Neon green boomerang shapes


Blanche Blanche Blanche - Songs Of
Night-People #133


It's hard to discuss Blanche Blanche Blanche without getting bogged down with finding all sorts of inventive ways to describe their sound. The male/female duo's music is constructed primarily from synthesizers. Speech-slurring, pupil-dilating, mind-fucking synthesizers. During opening track "Emily," the synths are so fucked and potent I began to imagine that, sorta like a synesthete, I could see the music and in this case, the sounds were neon green boomerang shapes inching across the room toward my face.

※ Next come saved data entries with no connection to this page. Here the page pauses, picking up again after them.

Definition load_bytes {S} (a : Z) (n : Z) : M S bytes :=
  m <- get_mem ;; of_option (load m a (Z.to_nat n)).
Definition store_bytes {S} (a : Z) (bs : bytes) : M S unit :=
  m <- get_mem ;; m' <- of_option (store m a bs) ;; put_mem m'.
(** [*(uintN_t* )a] for an [n]-byte type. *)
Definition load_u {S} (n : nat) (a : Z) : M S Z :=
  bs <- load_bytes a (Z.of_nat n) ;; ret (le_val bs).
Definition load_s {S} (n : nat) (a : Z) : M S Z :=
  v <- load_u n a ;; ret (swrap (8 * Z.of_nat n) v).
Definition store_u {S} (n : nat) (a v : Z) : M S unit := store_bytes a (le_bytes n v).
(** Pointers are 64 bits wide. *)
Definition load_ptr {S} (a : Z) : M S Z := load_u 8 a.
Definition store_ptr {S} (a p : Z) : M S unit := store_u 8 a p.
(** [memset(a, b, n)] and [memcpy(dst, src, n)]. *)
Definition c_memset {S} (a b n : Z) : M S unit :=
  store_bytes a (replicate (Z.to_nat n) b).
Definition c_memcpy {S} (dst src n : Z) : M S unit :=
  bs <- load_bytes src n ;; store_bytes dst bs.

(** [memmove(dst, src, n)]: the ranges may overlap. *)
Definition c_memmove {S} (dst src n : Z) : M S unit :=
  m <- get_mem ;;
  cs <- of_option (load_cells m src (Z.to_nat n)) ;;
  m' <- of_option (store_cells m dst cs) ;; put_mem m'.

(** ** Reasoning about the monad

    [spec U F m Q s w]: run from stream [s] and world [w], [m] returns with
    [Q], or has undefined behaviour and [U], or runs out of fuel and [F]. *)
Section spec.
Context {S : Type} (U F : Prop).

Definition spec {A} (m : M S A) (Q : A -> S -> world -> Prop) (s : S) (w : world) : Prop :=
  match m s w with
  | Ret (a, s', w') => Q a s' w'
  | UB => U
  | OutOfFuel => F
  end.

Lemma spec_ret {A} (a : A) (Q : A -> S -> world -> Prop) s w : Q a s w -> spec (ret a) Q s w.
Proof. done. Qed.

Lemma spec_bind {A B} (m : M S A) (k : A -> M S B) Q s w :
  spec m (fun a => spec (k a) Q) s w -> spec (bind m k) Q s w.
Proof. unfold spec, bind. by destruct (m s w) as [[[??]?]| |]. Qed.

Lemma spec_bindo {A B} (m : M S (option A)) (k : A -> M S (option B)) Q s w :
  spec m (fun o => match o with Some a => spec (k a) Q | None => Q None end) s w ->
  spec (bindo m k) Q s w.
Proof.
  intros H. apply spec_bind. revert H. unfold spec.
  by destruct (m s w) as [[[[a|]?]?]| |].
Qed.

Lemma spec_mono {A} (m : M S A) (Q Q' : A -> S -> world -> Prop) s w :
  spec m Q s w -> (forall a s' w', Q a s' w' -> Q' a s' w') -> spec m Q' s w.
Proof. unfold spec. destruct (m s w) as [[[??]?]| |]; auto. Qed.

(** The equation of a computation gives its specification and back. *)
Lemma spec_run {A} (m : M S A) (Q : A -> S -> world -> Prop) s w a s' w' :
  spec m Q s w -> m s w = Ret (a, s', w') -> Q a s' w'.
Proof. unfold spec. intros H E. by rewrite E in H. Qed.

Lemma spec_get_stream (Q : S -> S -> world -> Prop) s w :
  Q s s w -> spec get_stream Q s w.
Proof. done. Qed.
Lemma spec_put_stream t (Q : unit -> S -> world -> Prop) s w :
  Q tt t w -> spec (put_stream t) Q s w.
Proof. done. Qed.
Lemma spec_get_mem (Q : mem -> S -> world -> Prop) s w :
  Q (w_mem w) s w -> spec get_mem Q s w.
Proof. done. Qed.
Lemma spec_put_mem m (Q : unit -> S -> world -> Prop) s w :
  Q tt s (set_mem m w) -> spec (put_mem m) Q s w.
Proof. done. Qed.
Lemma spec_of_option {A} (o : option A) (Q : A -> S -> world -> Prop) s w :
  (forall a, o = Some a -> Q a s w) -> (o = None -> U) -> spec (of_option o) Q s w.
Proof. unfold spec, of_option. destruct o; auto. Qed.
Lemma spec_out_of_fuel {A} (Q : A -> S -> world -> Prop) s w : F -> spec out_of_fuel Q s w.
Proof. done. Qed.
Lemma spec_ub {A} (Q : A -> S -> world -> Prop) s w : U -> spec ub Q s w.
Proof. done. Qed.
End spec.

Lemma spec_on_stream {S T A} U F (t : T) (m : M T A)
    (Q : A * T -> S -> world -> Prop) s w :
  spec U F m (fun a t' w' => Q (a, t') s w') t w -> spec U F (on_stream t m) Q s w.
Proof. unfold spec, on_stream. by destruct (m t w) as [[[??]?]| |]. Qed.

(** A step of a computation whose run is known. *)
Lemma bind_ret_run {S A B} (m : M S A) (k : A -> M S B) s w a s' w' :
  m s w = Ret (a, s', w') -> bind m k s w = k a s' w'.
Proof. unfold bind. by intros ->. Qed.
Lemma bindo_some_run {S A B} (m : M S (option A)) (k : A -> M S (option B)) s w a s' w' :
  m s w = Ret (Some a, s', w') -> bindo m k s w = k a s' w'.
Proof. unfold bindo, bind. by intros ->. Qed.
Lemma bindo_none_run {S A B} (m : M S (option A)) (k : A -> M S (option B)) s w s' w' :
  m s w = Ret (None, s', w') -> bindo m k s w = Ret (None, s', w').
Proof. unfold bindo, bind. by intros ->. Qed.
Lemma on_stream_run {S T A} (t : T) (m : M T A) (s : S) w a t' w' :
  m t w = Ret (a, t', w') -> on_stream t m s w = Ret ((a, t'), s, w').
Proof. unfold on_stream. by intros ->. Qed.

Lemma load_bytes_run {S} a n bs (s : S) w :
  load (w_mem w) a (Z.to_nat n) = Some bs -> load_bytes a n s w = Ret (bs, s, w).
Proof. unfold load_bytes, bind, get_mem, of_option. by intros ->. Qed.
Lemma store_bytes_run {S} a bs m' (s : S) w :
  store (w_mem w) a bs = Some m' -> store_bytes a bs s w = Ret (tt, s, set_mem m' w).
Proof. unfold store_bytes, bind, get_mem, of_option, put_mem. by intros ->. Qed.
Lemma c_memmove_run {S} dst src n bs m' (s : S) w :
  load (w_mem w) src (Z.to_nat n) = Some bs -> store (w_mem w) dst bs = Some m' ->
  c_memmove dst src n s w = Ret (tt, s, set_mem m' w).
Proof.
  intros H1 H2. unfold c_memmove, bind, get_mem, of_option, put_mem.
  by rewrite (load_cells_load _ _ _ _ H1), store_cells_store, H2.
Qed.
Lemma load_u_run {S} n a bs (s : S) w :
  load (w_mem w) a n = Some bs -> load_u n a s w = Ret (le_val bs, s, w).
Proof.
  intros H. unfold load_u. erewrite bind_ret_run; [done|].
  apply load_bytes_run. by rewrite Nat2Z.id.
Qed.

#[global] Arguments load_bytes : simpl never.
#[global] Arguments store_bytes : simpl never.
#[global] Arguments load_u : simpl never.
#[global] Arguments load_s : simpl never.
#[global] Arguments store_u : simpl never.
#[global] Arguments load : simpl nomatch.
#[global] Arguments store : simpl nomatch.

(** ** The heap: what [realloc] keeps

    Lemmas on the block operations of [CMem]: a reallocated block starts with the
    bytes of the old one and everything outside the two blocks is as it was. *)

Lemma alloc_range_lookup m a cells i :
  alloc_range m a cells !! i =
    if decide (a <= i < a + Z.of_nat (length cells)) then cells !! Z.to_nat (i - a) else m !! i.
Proof.
  revert a; induction cells as [|c r IH]; intros a; cbn [alloc_range length].
  - by rewrite decide_False by lia.
  - destruct (decide (i = a)) as [->|Hn].
    + rewrite lookup_insert_eq, decide_True by lia. by rewrite Z.sub_diag.
    + rewrite lookup_insert_ne, IH by done. repeat case_decide; try lia; [|done].
      by replace (Z.to_nat (i - a)) with (S (Z.to_nat (i - (a + 1)))) by lia.
Qed.

Lemma free_range_lookup m a n i :
  free_range m a n !! i = if decide (a <= i < a + Z.of_nat n) then None else m !! i.
Proof.
  revert a; induction n as [|n IH]; intros a; cbn [free_range].
  - by rewrite decide_False by lia.
  - destruct (decide (i = a)) as [->|Hn].
    + rewrite lookup_delete_eq, decide_True by lia. done.
    + rewrite lookup_delete_ne, IH by done. repeat case_decide; try lia; done.
Qed.

Lemma length_read_cells m a n : length (read_cells m a n) = n.
Proof. revert a; induction n; intros; cbn; auto. Qed.

Lemma read_cells_lookup m a n i :
  (i < n)%nat -> read_cells m a n !! i = Some (mjoin (m !! (a + Z.of_nat i))).
Proof.
  revert a i; induction n as [|n IH]; intros a i Hi; [lia|]. cbn [read_cells].
  destruct i as [|i]; cbn [lookup list_lookup]; [by rewrite Z.add_0_r|].
  etrans; [apply IH; lia|]. do 3 f_equal. lia.
Qed.

Lemma load_S m a n :
  load m a (S n) =
    match load1 m a, load m (a + 1) n with
    | Some b, Some r => Some (b :: r)
    | _, _ => None
    end.
Proof. cbv delta [load]. cbn. by destruct (load1 m a). Qed.

(** Loading is looking up each address. *)
Lemma load_lookup m a n bs :
  load m a n = Some bs ->
  length bs = n /\ forall i b, bs !! i = Some b -> m !! (a + Z.of_nat i) = Some (Some b).
Proof.
  intros Hl. split; [by eapply load_length|]. revert a bs Hl.
  induction n as [|n IH]; intros a bs.
  - intros [= <-] i b Hi. done.
  - rewrite load_S. unfold load1. destruct (m !! a) as [[x|]|] eqn:E; try done.
    destruct (load m (a + 1) n) as [r|] eqn:Er; [|done].
    intros [= <-] [|i] b Hi; cbn in Hi.
    + injection Hi as <-. by rewrite Z.add_0_r.
    + rewrite <- (IH _ _ Er i b Hi). f_equal. lia.
Qed.

Lemma lookup_load m a bs :
  (forall i b, bs !! i = Some b -> m !! (a + Z.of_nat i) = Some (Some b)) ->
  load m a (length bs) = Some bs.
Proof.
  revert a; induction bs as [|b bs IH]; intros a H; cbn [length]; [done|].
  rewrite load_S. unfold load1. pose proof (H 0%nat b eq_refl) as H0. rewrite Z.add_0_r in H0.
  rewrite H0. cbn [mjoin option_join]. rewrite IH; [done|].
  intros i c Hi. rewrite <- (H (S i) c Hi). f_equal. lia.
Qed.

(** [x] is outside the [n] bytes at [a]. *)
Definition outside (a n x : Z) : Prop := ~ (a <= x < a + n).

Section realloc.
Context `{Allocator}.

(** A null pointer stands for an empty block. *)
Definition block (p size : Z) (w : world) : Prop :=
  (p = 0 /\ size = 0) \/ (0 < p /\ w_blocks w !! p = Some size).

Yes, synthesizers can be scary!

(And illegal. From Simon Reynolds' Rip It Up and Start Again: "By the spring of 1982, electronic pop was so dominant that the Musicians Union made an attempt to limit the use of synthesizers. 'They seriously proposed the idea of rationing synthesizers, restricting them to certain recommended studios where they could be used to duplicate string parts,' says Ian Craig Marsh. 'Which sounds ludicrous, almost Stalin-like. But they wanted to protect the jobs of orchestras.'")

Here are other things I jotted down on a scratch pad when listening to Blanche Blanche Blanche:
• Synths call to mind dust motes dancing in beams of colored stage lights;
• Synths evoke the image of giant, silvery, fizzy scuba bubbles slowly rising to the surface of the ocean;
• Synths remind me of slow-motion footage of bullets impacting various surfaces.

On "Tragic Bios," it's like the Brattleboro, Vermont, duo just got their synths in the mail or at the flea market, and they're noodling around rather than constructing something with a definitive form and boundaries. On tracks like "Work Appears," the synthesizers aren't providing melody, but emphasizing space.

Sometimes the synths throb violently and bump the lyrics out of the way, or die off and provide breathing room for key phrases, or just tidal-wave over the vocals. What hardly changes is how the duo approaches singing: They sound largely detached and unsettling and monotone. (The synthesizers exhibit more emotion than the humans, like a machine-triumphs-over-man sort of thing. Except for on "White Tables," where they deliver this instantly-catchy chorus of "I could live in the dark / If I had my private light" and they draw out the word "private" in this playful, punchy manner.) The vocals sound like they're traveling through a long, long tube and the end has been placed near your ear. They're close, but faraway.

Mind-fucking, yes. Can't recommend this tape enough.